Par ailleurs une simple recherche te montre que Chrome  sur mac est pour 10.*6* minimum

edit
ou c'est je n'ai que safari qui est installé?

ben tu peux installer d'autres navigateurs ...compatibles


----------



## Moonwalker (23 Novembre 2013)

Safari 5.0.6 est la dernière version pour Mac OS X 10.5.8.

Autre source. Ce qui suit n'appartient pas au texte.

(* ===== verification/Timespec.v ===== *)
(** * Deadlines and addresses: the auxiliary functions of [rpc/rpc.cc]

    [cmp_timespec], [add_timespec], [diff_timespec] compute the deadlines of
    [rpcc::call1]; [operator<] orders server addresses. *)

From S2P Require Import Prelude.

Record timespec := Timespec { tv_sec : Z; tv_nsec : Z }.

#[export] Instance timespec_eq_dec : EqDecision timespec.
Proof. solve_decision. Defined.

Definition cmp_timespec (a b : timespec) : Z :=
  if decide (tv_sec b < tv_sec a) then 1
  else if decide (tv_sec a < tv_sec b) then -1
  else if decide (tv_nsec b < tv_nsec a) then 1
  else if decide (tv_nsec a < tv_nsec b) then -1
  else 0.

(** [while (tv_nsec > 1000000000) { tv_sec++; tv_nsec -= 1000000000; }] *)
Fixpoint carry_nsec (fuel : nat) (r : timespec) : timespec :=
  match fuel with
  | O => r
  | S fuel =>
      if decide (1000000000 < tv_nsec r) then
        carry_nsec fuel {| tv_sec := tv_sec r + 1; tv_nsec := tv_nsec r - 1000000000 |}
      else r
  end.

Definition carry_fuel (r : timespec) : nat := Z.to_nat (tv_nsec r / 1000000000).

Definition add_timespec (a : timespec) (b : Z) : outcome timespec :=
  let r := {| tv_sec := tv_sec a + Z.quot b 1000;
              tv_nsec := tv_nsec a + Z.rem b 1000 * 1000000 |} in
  check! bool_decide (0 ≤ tv_nsec r) in
  Done (carry_nsec (carry_fuel r) r).

Definition diff_timespec (e s : timespec) : outcome Z :=
  let diff := if decide (tv_sec s < tv_sec e)
              then s32 ((tv_sec e - tv_sec s) * 1000) else 0 in
  check! negb (bool_decide (diff = 0)) || bool_decide (tv_sec e = tv_sec s) in
  if decide (tv_nsec s < tv_nsec e)
  then Done (s32 (diff + Z.quot (tv_nsec e - tv_nsec s) 1000000))
  else Done (s32 (diff - Z.quot (tv_nsec s - tv_nsec e) 1000000)).

(** the part of [sockaddr_in] that the comparison looks at *)
Record sockaddr_in := Sockaddr { s_addr : Z; sin_port : Z }.

Definition sockaddr_lt (a b : sockaddr_in) : bool :=
  bool_decide (s_addr a < s_addr b) ||
  (bool_decide (s_addr a = s_addr b) && bool_decide (sin_port a < sin_port b)).

(** ** Facts *)

(** the instant in nanoseconds *)
Definition nanos (t : timespec) : Z := tv_sec t * 1000000000 + tv_nsec t.

Definition normal (t : timespec) : Prop := 0 ≤ tv_nsec t < 1000000000.

Lemma carry_nsec_spec fuel r :
  0 ≤ tv_nsec r → tv_nsec r ≤ 1000000000 * (Z.of_nat fuel + 1) →
  nanos (carry_nsec fuel r) = nanos r ∧ 0 ≤ tv_nsec (carry_nsec fuel r) ≤ 1000000000.
Proof.
  revert r. induction fuel as [|fuel IH]; intros r H0 Hf; simpl; [lia|].
  case_decide; [|lia]. destruct (IH {| tv_sec := tv_sec r + 1;
    tv_nsec := tv_nsec r - 1000000000 |}) as [E1 E2]; simpl; [lia..|].
  rewrite E1. unfold nanos. simpl. split; lia.
Qed.

(** the loop of [add_timespec] ends by its own test *)
Lemma carry_fuel_enough r :
  0 ≤ tv_nsec r →
  nanos (carry_nsec (carry_fuel r) r) = nanos r ∧
  0 ≤ tv_nsec (carry_nsec (carry_fuel r) r) ≤ 1000000000.
Proof.
  intros H. apply carry_nsec_spec; [done|]. unfold carry_fuel.
  rewrite Z2Nat.id by (apply Z.div_pos; lia). Z.div_mod_to_equations. lia.
Qed.

Lemma add_timespec_spec a b :
  normal a → 0 ≤ b →
  ∃ r, add_timespec a b = Done r ∧ nanos r = nanos a + b * 1000000 ∧
       0 ≤ tv_nsec r ≤ 1000000000.
Proof.
  intros Ha Hb. unfold normal in Ha.
  pose proof (Z.quot_rem' b 1000) as Hq.
  pose proof (Z.rem_bound_pos b 1000 ltac:(lia) ltac:(lia)) as Hr.
  unfold add_timespec. simpl. rewrite bool_decide_eq_true_2 by lia.
  eexists. split; [done|]. set (r := {| tv_sec := _; tv_nsec := _ |}).
  destruct (carry_fuel_enough r) as [E1 E2]; [simpl; lia|]. rewrite E1.
  split; [|done]. unfold r, nanos. simpl. lia.
Qed.

Lemma cmp_timespec_spec a b :
  normal a → normal b → cmp_timespec a b = Z.sgn (nanos a - nanos b).
Proof.
  unfold normal, nanos, cmp_timespec. intros. repeat case_decide; lia.
Qed.

(** ** Theorems *)

(** [add_timespec] adds [b] milliseconds exactly, for every normalised time. *)
Theorem add_timespec_exact a b :
  normal a → 0 ≤ b →
  ∃ r, add_timespec a b = Done r ∧ nanos r = nanos a + b * 1000000 ∧
       0 ≤ tv_nsec r ≤ 1000000000.
Proof. apply add_timespec_spec. Qed.

(** The loop tests [>] and not [>=]: when the nanoseconds add up to one second
    the result keeps [tv_nsec = 1000000000], which is not a normalised time
    ([pthread_cond_timedwait] rejects it). *)
Theorem add_timespec_full_second a b :
  normal a → 0 ≤ b → tv_nsec a + (b `mod` 1000) * 1000000 = 1000000000 →
  ∃ r, add_timespec a b = Done r ∧ tv_nsec r = 1000000000 ∧ ¬ normal r.
Proof.
  intros Ha Hb Hsum. unfold add_timespec. rewrite Z.rem_mod_nonneg by lia. simpl.
  rewrite bool_decide_eq_true_2 by lia. unfold carry_fuel. simpl. rewrite Hsum.
  eexists. split; [done|]. simpl. split; [done|]. unfold normal. simpl. lia.
Qed.

(** [cmp_timespec] compares instants. *)
Theorem cmp_timespec_correct a b :
  normal a → normal b →
  (cmp_timespec a b = 1 ↔ nanos b < nanos a) ∧
  (cmp_timespec a b = -1 ↔ nanos a < nanos b) ∧
  (cmp_timespec a b = 0 ↔ a = b).
Proof.
  intros Ha Hb. rewrite cmp_timespec_spec by done. split; [lia|]. split; [lia|].
  split; [|intros ->; lia]. intros Hs. destruct a, b. unfold normal, nanos in *. simpl in *.
  assert (tv_nsec0 = tv_nsec1 ∧ tv_sec0 = tv_sec1) as [-> ->]; [lia|done].
Qed.

(** [diff_timespec] is the elapsed time in milliseconds, off by less than one. *)
Theorem diff_timespec_close e s :
  normal e → normal s → tv_sec s ≤ tv_sec e → nanos s ≤ nanos e →
  (tv_sec e - tv_sec s) * 1000 + 1000 ≤ INT_MAX →
  ∃ d, diff_timespec e s = Done d ∧
       nanos e - nanos s - 1000000 < d * 1000000 < nanos e - nanos s + 1000000.
Proof.
  unfold normal, nanos, diff_timespec. intros He Hs Hle Hn Hmax.
  set (diff := if decide (tv_sec s < tv_sec e) then _ else _).
  assert (diff = (tv_sec e - tv_sec s) * 1000) as ->.
  { unfold diff. case_decide; [apply s32_small; lia_ints|lia]. }
  assert (negb (bool_decide ((tv_sec e - tv_sec s) * 1000 = 0)) ||
    bool_decide (tv_sec e = tv_sec s) = true) as ->.
  { case_bool_decide; simpl; [apply bool_decide_eq_true_2; lia|done]. }
  case_decide.
  - rewrite Z.quot_div_nonneg by lia. eexists. split; [done|].
    assert (0 ≤ (tv_nsec e - tv_nsec s) `div` 1000000 < 1000) by (Z.div_mod_to_equations; lia).
    rewrite s32_small by lia_ints. Z.div_mod_to_equations. lia.
  - rewrite Z.quot_div_nonneg by lia. eexists. split; [done|].
    assert (0 ≤ (tv_nsec s - tv_nsec e) `div` 1000000 < 1000) by (Z.div_mod_to_equations; lia).
    rewrite s32_small by lia_ints. Z.div_mod_to_equations. lia.
Qed.

(** The order on addresses is a strict total order (as [std::map] requires). *)
Theorem sockaddr_lt_strict_total a b c :
  sockaddr_lt a a = false ∧
  (sockaddr_lt a b = true → sockaddr_lt b c = true → sockaddr_lt a c = true) ∧
  (a = b ∨ sockaddr_lt a b = true ∨ sockaddr_lt b a = true).
Proof.
  unfold sockaddr_lt. destruct a as [a p], b as [b q], c as [c r]. simpl.
  rewrite !orb_true_iff, !andb_true_iff, !bool_decide_eq_true.
  split; [|split].
  - rewrite (bool_decide_eq_false_2 (a < a)), (bool_decide_eq_false_2 (p < p)) by lia.
    apply andb_false_r.
  - lia.
  - destruct (Z.lt_trichotomy a b) as [?|[->|?]]; [lia| |lia].
    destruct (Z.lt_trichotomy p q) as [?|[->|?]]; [lia|by left|lia].
Qed.

(** ** Witnesses *)

Lemma add_timespec_exact_witness :
  ∃ r, add_timespec (Timespec 10 900000000) 2300 = Done r ∧
       nanos r = nanos (Timespec 10 900000000) + 2300 * 1000000 ∧ 0 ≤ tv_nsec r ≤ 1000000000.
Proof. apply add_timespec_exact; [split; simpl; lia|lia]. Defined.

Lemma add_timespec_full_second_witness :
  ∃ r, add_timespec (Timespec 10 500000000) 1500 = Done r ∧ tv_nsec r = 1000000000 ∧ ¬ normal r.
Proof. apply add_timespec_full_second; [split; simpl; lia|lia|done]. Defined.

Lemma cmp_timespec_correct_witness :
  (cmp_timespec (Timespec 3 5) (Timespec 2 9) = 1 ↔ nanos (Timespec 2 9) < nanos (Timespec 3 5)) ∧
  (cmp_timespec (Timespec 3 5) (Timespec 2 9) = -1 ↔ nanos (Timespec 3 5) < nanos (Timespec 2 9)) ∧
  (cmp_timespec (Timespec 3 5) (Timespec 2 9) = 0 ↔ Timespec 3 5 = Timespec 2 9).
Proof. apply cmp_timespec_correct; split; simpl; lia. Defined.

Lemma diff_timespec_close_witness :
  ∃ d, diff_timespec (Timespec 5 100000000) (Timespec 3 900000000) = Done d ∧
       nanos (Timespec 5 100000000) - nanos (Timespec 3 900000000) - 1000000 < d * 1000000 <
       nanos (Timespec 5 100000000) - nanos (Timespec 3 900000000) + 1000000.
Proof.
  apply diff_timespec_close; unfold normal, nanos, INT_MAX; simpl; lia.
Defined.

Lemma sockaddr_lt_strict_total_witness :
  sockaddr_lt (Sockaddr 1 2) (Sockaddr 1 2) = false ∧
  (sockaddr_lt (Sockaddr 1 2) (Sockaddr 1 3) = true →
   sockaddr_lt (Sockaddr 1 3) (Sockaddr 2 0) = true →
   sockaddr_lt (Sockaddr 1 2) (Sockaddr 2 0) = true) ∧
  (Sockaddr 1 2 = Sockaddr 1 3 ∨ sockaddr_lt (Sockaddr 1 2) (Sockaddr 1 3) = true ∨
   sockaddr_lt (Sockaddr 1 3) (Sockaddr 1 2) = true).
Proof. apply sockaddr_lt_strict_total. Defined.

Il y a aussi Omniweb qui pousse le Webkit un peu plus loin, et encore. 
More Software - The Omni Group

Sinon, tu as Firefox version PPC => TenFourFox
TenFourFox: A fork of Mozilla Firefox ESR 17 for the Power Macintosh and Mac OS X Tiger PowerPC


----------



## mzdiine (23 Novembre 2013)

pascalformac a dit:


> tu as DESINSTALLE safari??????
> 
> Par ailleurs une simple recherche te montre que Chrome  sur mac est pour 10.*6* minimum
> 
> ...



Je n'ai pas désinstallé Safari, le Mac est acheté d'occasion à un membre de ma famille qui s'en ai jamais servit et qui a installé que Safari 




> Safari 5.0.6 est la dernière version pour Mac OS X 10.5.8.
> 
> Il y a aussi Omniweb qui pousse le Webkit un peu plus loin, et encore.
> More Software - The Omni Group
> ...



Je penser pareil mais sur le site de MAC il ne sont pas très bien noté donc je voulais un avis sur ces derniers


----------



## Moonwalker (23 Novembre 2013)

Je ne sais pas qui sont "le site de MAC". TenFourFox est la seule alternative pour qui veut continuer à naviguer en relative sécurité avec un Mac PPC. Omniweb est le navigateur historique de Mac OS X, depuis NeXTSTEP.

Maintenant, la question est de savoir si tu as un Mac PPC dont le terminus est 10.5.8 ou un Mac Intel que son précédent propriétaire n'a pas jugé utile de pousser plus loin.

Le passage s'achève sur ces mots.